Insurers in South Carolina may find themselves on the losing side over a battle to prevent construction defects from being covered under a general commercial liability (CGL) policy.

The South Carolina Senate has approved a bill (S.431) that would reverse a state Supreme Court ruling in the case of Crossman Communities of North Carolina v. Harleysville Mutual Insurance, Inc., where the court ruled that faulty workmanship by a contractor or subcontractor cannot be considered an “occurrence” in a general liability policy.

As stated in the policy, an occurrence is “an accident, including continuous or repeated exposure to substantially the same general harmful.” The court noted that although accident is not defined in the policy, the court had previously defined it as “an unexpected happening or event, which occurs by chance and usually suddenly, with harmful results, not intended or designed by the person suffering the harm or hurt.”

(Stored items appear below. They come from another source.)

(* ===== verification/FreelistProofs.v ===== *)
(** * The free list: mdx_fl_malloc and mdx_fl_free implement the abstract allocator *)

From S2P Require Import Prelude Freelist FreelistInv FreelistSpec FreelistHeap FreelistFrame.
Local Open Scope Z_scope.

Section Proofs.
Context `{Arch}.

Lemma PTR_W_pow : 2 ^ 32 ≤ 2 ^ PTR_W.
Proof. destruct arch_ok as [-> | ->]; lia. Qed.

(** Sizes of free blocks, read from memory or from the regions. *)
Lemma free_msize fl m rs a :
  heap_inv fl m rs → a ∈ all_free rs →
  ∃ R1 base B1 s B2 R2,
    rs = R1 ++ {| r_base := base; r_blocks := B1 ++ avail s :: B2 |} :: R2 ∧
    a = base + total B1 ∧ msize m a = s ∧ NODE_S ≤ s < 2 ^ 31 ∧ free_size rs s.
Proof.
  intros HI Ha. unfold all_free in Ha.
  apply list_elem_of_In, in_concat in Ha as (l & Hl & Ha).
  apply list_elem_of_In, list_elem_of_fmap in Hl as (r & -> & Hr). apply list_elem_of_In in Ha.
  apply list_elem_of_split in Hr as (R1 & R2 & ->).
  unfold region_free in Ha. apply free_at_elem in Ha as (B1 & s & B2 & EB & ->).
  exists R1, (r_base r), B1, s, B2, R2.
  pose proof (hb_sizes _ _ _ _ _ HI _ _ _ EB) as (_ & Hs & _).
  pose proof (hb_total _ _ _ _ _ HI _ _ _ EB) as Ht.
  pose proof (hb_size _ _ _ _ _ HI _ _ _ EB) as Hm.
  split_and!; [by rewrite <- EB; destruct r|done| |done|simpl in *; lia|].
  - unfold msize. by rewrite Hm.
  - exists r. split; [mem|]. rewrite EB. mem.
Qed.

Lemma free_size_msize fl m rs s :
  heap_inv fl m rs → free_size rs s → ∃ a, a ∈ all_free rs ∧ msize m a = s.
Proof.
  intros HI (r & Hr & Hs). apply list_elem_of_split in Hr as (R1 & R2 & ->).
  apply list_elem_of_split in Hs as (B1 & B2 & EB).
  exists (r_base r + total B1). split.
  - rewrite all_free_split, elem_of_app. left. unfold region_free.
    rewrite EB, free_at_app. simpl. mem.
  - unfold msize. by rewrite (hb_size _ _ _ _ _ HI _ _ _ EB).
Qed.

(** ** The search finds a best fit *)

Lemma malloc_find fl m bk need :
  flist fl m bk → 0 < need → (∀ c, c ∈ concat bk → msize m c < 2 ^ 31) →
  ∃ r, (node ← load (n_next m) (nodelist fl (size2i (u32 need)));
        find_fit (walk_fuel m) m node need) = Ok r ∧
    ((r = 0 ∧ ∀ c, c ∈ concat bk → msize m c < need) ∨
     (r ∈ concat bk ∧ need ≤ msize m r ∧
      ∀ c, c ∈ concat bk → need ≤ msize m c → msize m r ≤ msize m c)).
Proof.
  intros F Hneed Hsz.
  pose proof (size2i_range (u32 need) (wrap_range 32 need ltac:(lia))) as Hri.
  set (i := Z.to_nat (size2i (u32 need))).
  assert (Z.of_nat i = size2i (u32 need)) as Ei by (unfold i; lia). rewrite <- Ei.
  destruct (lookup_lt_is_Some_2 bk i) as [b Hi]; [rewrite (fl_len _ _ _ F); lia|].
  destruct (chain_split fl bk i b Hi) as (C1 & C2 & E & EC1 & EC2 & _).
  pose proof (fl_nseq _ _ _ F) as Hn. rewrite E in Hn. apply nseq_app in Hn as [Hn1 Hn2].
  rewrite (load_Some _ _ _ Hn1). cbn [mbind res_bind].
  assert (Hch : ∀ a, a ∈ b ++ C2 → a ∈ chain fl bk) by (intros a Ha; rewrite E; mem).
  destruct (find_fit_spec m need (b ++ C2) (walk_fuel m) Hn2) as (r & Hr & Hcase).
  { apply Forall_forall. intros a Ha. apply (fl_has_size fl m bk a F), Hch, Ha. }
  { apply Forall_forall. intros a Ha. apply (fl_owned _ _ _ F), Hch, Ha. }
  { pose proof (fl_walk_fuel _ _ _ F) as Hw. rewrite E in Hw.
    rewrite length_app, length_cons, length_app in Hw. rewrite length_app. lia. }
  exists r. split; [done|].
  (* a block before the class of the request is too small *)
  assert (Hbefore : ∀ c, c ∈ concat bk → need ≤ msize m c → c ∈ b ++ C2).
  { intros c Hc Hfit. destruct (fl_elem_concat _ _ _ _ F Hc) as (k & b' & Hk & Hcb & _ & Hp & Hcl).
    destruct (decide (c ∈ b ++ C2)) as [?|Hout]; [done|exfalso].
    assert (k < i)%nat as Hki.
    { destruct (decide (k < i)%nat) as [?|Hge]; [done|exfalso]. apply Hout.
      destruct (decide (k = i)) as [->|Hne].
      - assert (b' = b) as -> by congruence. mem.
      - apply elem_of_app. right. subst C2. apply chain_from_elem. right.
        apply list_elem_of_In, in_concat. exists b'. split; [|by apply list_elem_of_In].
        apply list_elem_of_In, list_elem_of_lookup. exists (k - S i)%nat.
        rewrite lookup_drop. rewrite <- Hk. f_equal. lia. }
    assert (msize m c < 2 ^ 31) by auto.
    assert (u32 need = need) as Eu by (apply wrap_small; lia). rewrite Eu in Ei.
    pose proof (size2i_mono need (msize m c) ltac:(lia) ltac:(lia)). lia. }
  destruct Hcase as [[-> Hall] | (l1 & l2 & El & Hlt & Hge)].
  - left. split; [done|]. intros c Hc. destruct (Z.lt_ge_cases (msize m c) need); [done|].
    rewrite Forall_forall in Hall. auto.
  - right. assert (r ∈ concat bk) as Hrc.
    { assert (r ∈ chain fl bk) as Hr' by (apply Hch; rewrite El; mem).
      apply chain_from_elem in Hr' as [(j & Hj & ->)|?]; [|done].
      rewrite (fl_len _ _ _ F) in Hj. unfold msize in Hge.
      rewrite (fl_dummy _ _ _ F) in Hge by lia. simpl in Hge. lia. }
    split_and!; [done|done|]. intros c Hc Hfit. pose proof (Hbefore c Hc Hfit) as Hin.
    rewrite El in Hin. apply elem_of_app in Hin as [Hin|Hin].
    { rewrite Forall_forall in Hlt. specialize (Hlt c Hin). simpl in Hlt. lia. }
    apply elem_of_cons in Hin as [->|Hin]; [lia|].
    pose proof (fl_chain_sorted _ _ _ F) as Hso. rewrite E in Hso.
    apply StronglySorted_app_r in Hso. apply StronglySorted_inv in Hso as [Hso _].
    rewrite El in Hso. apply StronglySorted_app_r in Hso.
    apply StronglySorted_inv in Hso as [_ Hso]. rewrite Forall_forall in Hso.
    destruct (Hso c Hin) as [?|[?|?]]; lia.
Qed.

(** ** Serving a request from an unlinked block *)

Section Carve.
Context (fl : Z) (m : fmem) (bk : list (list Z)) (R1 R2 : list region) (base : Z)
  (B1 : list blk) (s : Z) (c : blk) (B3 : list blk) (need : Z).
Let node := base + total B1.
Hypothesis HI :
  heap_inv fl m (R1 ++ {| r_base := base; r_blocks := B1 ++ [avail s] ++ c :: B3 |} :: R2).
Hypothesis F : flist fl m bk.
Hypothesis P : concat bk ≡ₚ gap base B1 s (c :: B3) (R1 ++ R2).
Hypothesis Hneed : NODE_S ≤ need ≤ s.

(** What the invariant says of a free block. *)
Record free_block : Prop := {
  fb_pos : 0 < node;
  fb_node : base ≤ node;
  fb_s : NODE_S ≤ s < 2 ^ 31;
  fb_c : NODE_S ≤ b_size c < 2 ^ 31;
  fb_last : 0 ≤ last_size 0 B1 < 2 ^ 31;
  fb_size : n_size m !! node = Some s;
  fb_flags : n_flags m !! node = Some (flags_of (last_size 0 B1) (avail s));
  fb_csize : n_size m !! (node + s) = Some (b_size c);
  fb_cflags : n_flags m !! (node + s) = Some (flags_of s c);
  fb_own : ∀ a, node ≤ a → a + NODE_S ≤ node + s + b_size c → owns m a = true;
  fb_ne : B1 ≠ [];
  fb_adj1 : adj_ok B1;
  fb_adj2 : adj_ok (c :: B3);
  fb_calloc : b_alloc c = true;
  fb_gap : ∀ y, node ≤ y < node + s → y ∉ chain fl bk
}.

Lemma free_block_ok : free_block.
Proof.
  pose proof NODE_S_bounds as HN.
  destruct (hb_sizes _ _ _ _ _ HI B1 (c :: B3) (avail s) eq_refl) as (S1 & Ss & S3).
  pose proof S3 as [Sc S4]%Forall_cons. pose proof (total_nonneg _ S4).
  pose proof (hb_total _ _ _ _ _ HI B1 (c :: B3) (avail s) eq_refl) as (T1 & T2 & T3 & T4).
  pose proof (hb_range _ _ _ _ _ HI B1 (c :: B3) (avail s) eq_refl) as (Rg1 & Rg2 & Rg3).
  pose proof (hb_tiles_r _ _ _ _ _ HI B1 (c :: B3) (avail s) eq_refl) as (Hcs & Hcf & _).
  pose proof (hr_owns _ _ _ _ _ HI) as Hown.
  pose proof (hr_wf _ _ _ _ _ HI) as Hwf.
  cbn [r_base r_blocks b_size avail total] in *. fold node in Hcs, Hcf, Rg1, Rg2, Rg3.
  destruct (wf_avail_middle _ _ _ Hwf) as [Hne _].
  destruct Hwf as (_ & _ & _ & Hadj & _). cbn [app] in Hadj.
  assert (adj_ok (avail s :: c :: B3)) as Hadj' by (by apply adj_ok_tail in Hadj).
  constructor; try done; try lia.
  - apply (hb_last_size _ _ _ _ _ HI B1 (c :: B3) (avail s) eq_refl).
  - apply (hb_size _ _ _ _ _ HI B1 (c :: B3) (avail s) eq_refl).
  - apply (hb_flags _ _ _ _ _ HI B1 (c :: B3) (avail s) eq_refl).
  - intros a Ha1 Ha2. apply Hown; lia.
  - by eapply adj_ok_prefix.
  - by apply (adj_ok_tail [avail s] (c :: B3)).
  - by destruct Hadj' as [Hadj' _].
  - intros y Hy. eapply (gap_not_in_chain _ _ _ _ _ _ [avail s]); [exact HI|apply F| |].
    + simpl. by rewrite Z.add_0_r.
    + simpl. fold node. lia.
Qed.

(** The headers on the list, and those of the blocks [bs] from [node] on. *)
Definition carved (bs : list blk) (x : Z) : Prop := x ∈ chain fl bk ∨ x ∈ starts_at node bs.

(** The last statements of mdx_fl_malloc, on any memory [m6] in which the
    block list is [B1 ++ blks] with [node] still marked free. *)
Lemma malloc_finish m6 bk6 t Bs :
  let blks := used t :: Bs in
  flist fl m6 bk6 → owned m6 = owned m → NODE_S ≤ t →
  n_flags m6 !! node = Some (flags_of (last_size 0 B1) (avail t)) →
  concat bk6 ≡ₚ gap base B1 t (Bs ++ c :: B3) (R1 ++ R2) →
  heap_inv fl (w_flags node (flags_of (last_size 0 B1) (used t)) m6)
    (R1 ++ {| r_base := base; r_blocks := B1 ++ blks ++ c :: B3 |} :: R2) →
  ∃ m', (f ← load (n_flags m6) node;
         m ← st_flags node (Z.lor f FLAG_ALLOCATED) m6;
         m ← st_next node 0 m;
         m ← st_prev node 0 m;
         Ok (node + NODE_S, m)) = Ok (node + NODE_S, m') ∧
    bytes m' = bytes m6 ∧ owned m' = owned m6 ∧ kept (λ x, x = node) m6 m' ∧
    fl_inv fl m' (R1 ++ {| r_base := base; r_blocks := B1 ++ blks ++ c :: B3 |} :: R2).
Proof.
  intros blks F6 Eo Ht Hf P6 HI6. destruct free_block_ok. pose proof NODE_S_bounds.
  assert (owns m6 node = true) as Ho by (rewrite (owns_same m) by done; apply fb_own0; lia).
  rewrite (load_Some _ _ _ Hf). cbn [mbind res_bind].
  rewrite (flags_set_alloc _ _ t) by lia.
  pose proof (flags_range (last_size 0 B1) (used t) ltac:(assumption)). do 3 store.
  eexists. split; [reflexivity|]. split_and!; [done|done| |].
  { intros x Hx. simpl. by rewrite !lookup_insert_ne by (intros <-; done). }
  exists bk6. split_and!.
  - apply flist_w_links; [by apply flist_w_flags|].
    eapply (gap_not_in_chain _ _ _ _ base B1 [used t] (Bs ++ c :: B3)); [exact HI6|apply F6| |].
    + simpl. rewrite Z.add_0_r. done.
    + simpl. fold node. lia.
  - eapply heap_same; [|exact HI6]. done.
  - rewrite P6. unfold blks.
    rewrite (all_free_gap R1 R2 base B1 [used t] (Bs ++ c :: B3)).
    simpl. by rewrite Z.add_0_r.
Qed.

(** The remainder becomes a free block. *)
Lemma carve_split :
  NODE_S < s - need →
  ∃ m6 bk6, (m ← set_prev_size (node + s) (s - need) m;
         m ← st_size node need m;
         let new := node + need in
         m ← st_size new (s - need) m;
         m ← st_flags new need m;
         mdx_fl_add_node fl new m) = Ok m6 ∧
    bytes m6 = bytes m ∧ owned m6 = owned m ∧ kept (carved [used need; avail (s - need); c]) m m6 ∧ flist fl m6 bk6 ∧
    n_flags m6 !! node = Some (flags_of (last_size 0 B1) (avail need)) ∧
    concat bk6 ≡ₚ gap base B1 need ([avail (s - need)] ++ c :: B3) (R1 ++ R2) ∧
    heap_inv fl (w_flags node (flags_of (last_size 0 B1) (used need)) m6)
      (R1 ++ {| r_base := base; r_blocks := B1 ++ [used need; avail (s - need)] ++ c :: B3 |} :: R2).
Proof.
  intros Hlt. pose proof NODE_S_bounds. destruct free_block_ok.
  assert (owns m (node + s) = true) as Hoc by (apply fb_own0; lia).
  assert (owns m node = true) as Hon by (apply fb_own0; lia).
  assert (owns m (node + need) = true) as Ho2 by (apply fb_own0; lia).
  rewrite (set_prev_size_ok m (node + s) s c (s - need)) by (done || lia).
  cbn [mbind res_bind]. do 3 store.
  match goal with |- context [mdx_fl_add_node _ _ ?mm] => set (m5 := mm) end.
  assert (flist fl m5 bk) as F5.
  { apply flist_w_flags, flist_w_size, fb_gap0; [|lia].
    apply flist_w_size, fb_gap0; [|lia]. by apply flist_w_flags. }
  assert (n_size m5 !! (node + need) = Some (s - need)) as Hn5 by (simpl; by rewrite lookup_insert_eq).
  destruct (add_in_heap fl m5 bk (node + need) (s - need) F5 Hn5) as (m6 & bk6 & E6 & Hsd & F6 & P6).
  { lia. } { apply fb_gap0. lia. } { exact Ho2. } { lia. }
  assert (kept (carved [used need; avail (s - need); c]) m m6) as HK.
  { unfold carved. cbn [starts_at b_size used avail]. replace (node + need + (s - need)) with (node + s) by lia.
    eapply kept_trans; [|eapply kept_mono; [|by eapply add_node_kept; [exact F5|exact Hn5|lia|]]].
    - intros x Hx. simpl. rewrite !lookup_insert_ne by (intros <-; apply Hx; right; elem). done.
    - intros x [->|Hx]; [right; elem|by left]. }
  destruct Hsd as (Es6 & Ef6 & Eb6 & Eo6).
  exists m6, bk6. split_and!; [done|by rewrite Eb6|by rewrite Eo6|done|done| | |].
  - rewrite Ef6. simpl. lk. exact fb_flags0.
  - rewrite P6, P. unfold gap. cbn [free_at b_alloc avail b_size app]. fold node.
    replace (node + need + (s - need)) with (node + s) by lia. solve_Permutation.
  - eapply heap_commit; [exact HI|done|done| | | | | | | |]; try fold node.
    + repeat constructor; simpl; lia.
    + cbn [app]. by rewrite adj_ok_used.
    + simpl. lia.
    + done.
    + cbn [tiles]. simpl. rewrite Es6, Ef6. simpl. lk. done.
    + simpl. rewrite Es6. simpl. lk. rewrite Z.add_0_r. done.
    + simpl. rewrite Ef6. simpl. rewrite Z.add_0_r. lk. done.
    + intros y Hy. cbn [total] in Hy. simpl in *. rewrite Es6, Ef6. simpl. lk. done.
Qed.
(** Firing the first callout leaves the deadlines of the others. *)
Lemma fire_dls i c x s l :
  callout_inv s → q (cpus s i) = c :: l → tab s !! c = Some x →
  dls s i = (c, c_ticks x) :: deadlines s l (c_ticks x) ∧
  dls (fire i c x s) i = shift (c_ticks x) <$> deadlines s l (c_ticks x).
Proof.
  intros I Eq Ex. pose proof (ok_nodup _ _ (inv_cpu _ I i)) as Hnd. rewrite Eq in Hnd.
  pose proof Hnd as [Hc Hndl]%NoDup_cons. split.
  - unfold dls. rewrite Eq. cbn [deadlines]. unfold ticks_of at 1 2. rewrite Ex. simpl. done.
  - unfold dls. rewrite (fire_cpu _ _ _ _ _ Eq Hnd), fn_lookup_insert. cbn [q].
    rewrite <- deadlines_sub, Z.sub_diag.
    apply deadlines_ext. intros a Ha. unfold ticks_of. rewrite fire_tab, lookup_insert_ne; [done|].
    by intros ->.
Qed.

Lemma filter_shift (e t : Z) (l : list (K * Z)) :
  filter (due (e - t)) (shift t <$> l) = shift t <$> filter (due e) l ∧
  filter (λ p, ¬ due (e - t) p) (shift t <$> l) = shift t <$> filter (λ p, ¬ due e p) l.
Proof.
  induction l as [|p l [IH1 IH2]]; [done|]. cbn [fmap list_fmap].
  destruct (decide (due e p)) as [Hd|Hd].
  - assert (due (e - t) (shift t p)) as Hd' by (unfold due, shift in *; simpl; lia).
    rewrite !filter_cons_True, !filter_cons_False by auto. simpl. by rewrite IH1, IH2.
  - assert (¬ due (e - t) (shift t p)) as Hd' by (unfold due, shift in *; simpl; lia).
    rewrite filter_cons_False, (filter_cons_True (λ p, ¬ due (e - t) p)) by done.
    rewrite filter_cons_False, (filter_cons_True (λ p, ¬ due e p)) by done.
    simpl. by rewrite IH1, IH2.
Qed.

As defined in the case, the court found that the contractor’s action did not constitute an occurrence since the damage did not occur as the result of an “unintended, unforeseen, fortuitous or injurious event.”

The American Insurance Association has come out strongly against the bill saying it will increase costs by requiring insurers to pay claims for damages that it was never intended to cover. “Commercial general liability policies were never meant to cover faulty workmanship by the contractor,” said Ray Farmer, southeast region vice president for the American Insurance Association. “This bill’s supplementary and erroneous liability provisions will only serve to unnecessarily impact construction costs in South Carolina.”

The Property and Casualty Insurers Association of America is calling on the South Carolina House of Representatives to not act on the bill to wait for another Supreme Court ruling before moving forward with the bill. Attorneys for Crossman Communities filed a petition for rehearing, which was granted March 9. Oral arguments have been scheduled to heard on May 31.

Micaela Isler, PCI’s state government relations manager said if the House concurs with the Senate it would, “essentially render all contracts worthless in South Carolina and would send a message to the business community that the judicial system isn’t stable, thus discouraging economic growth and job creation.”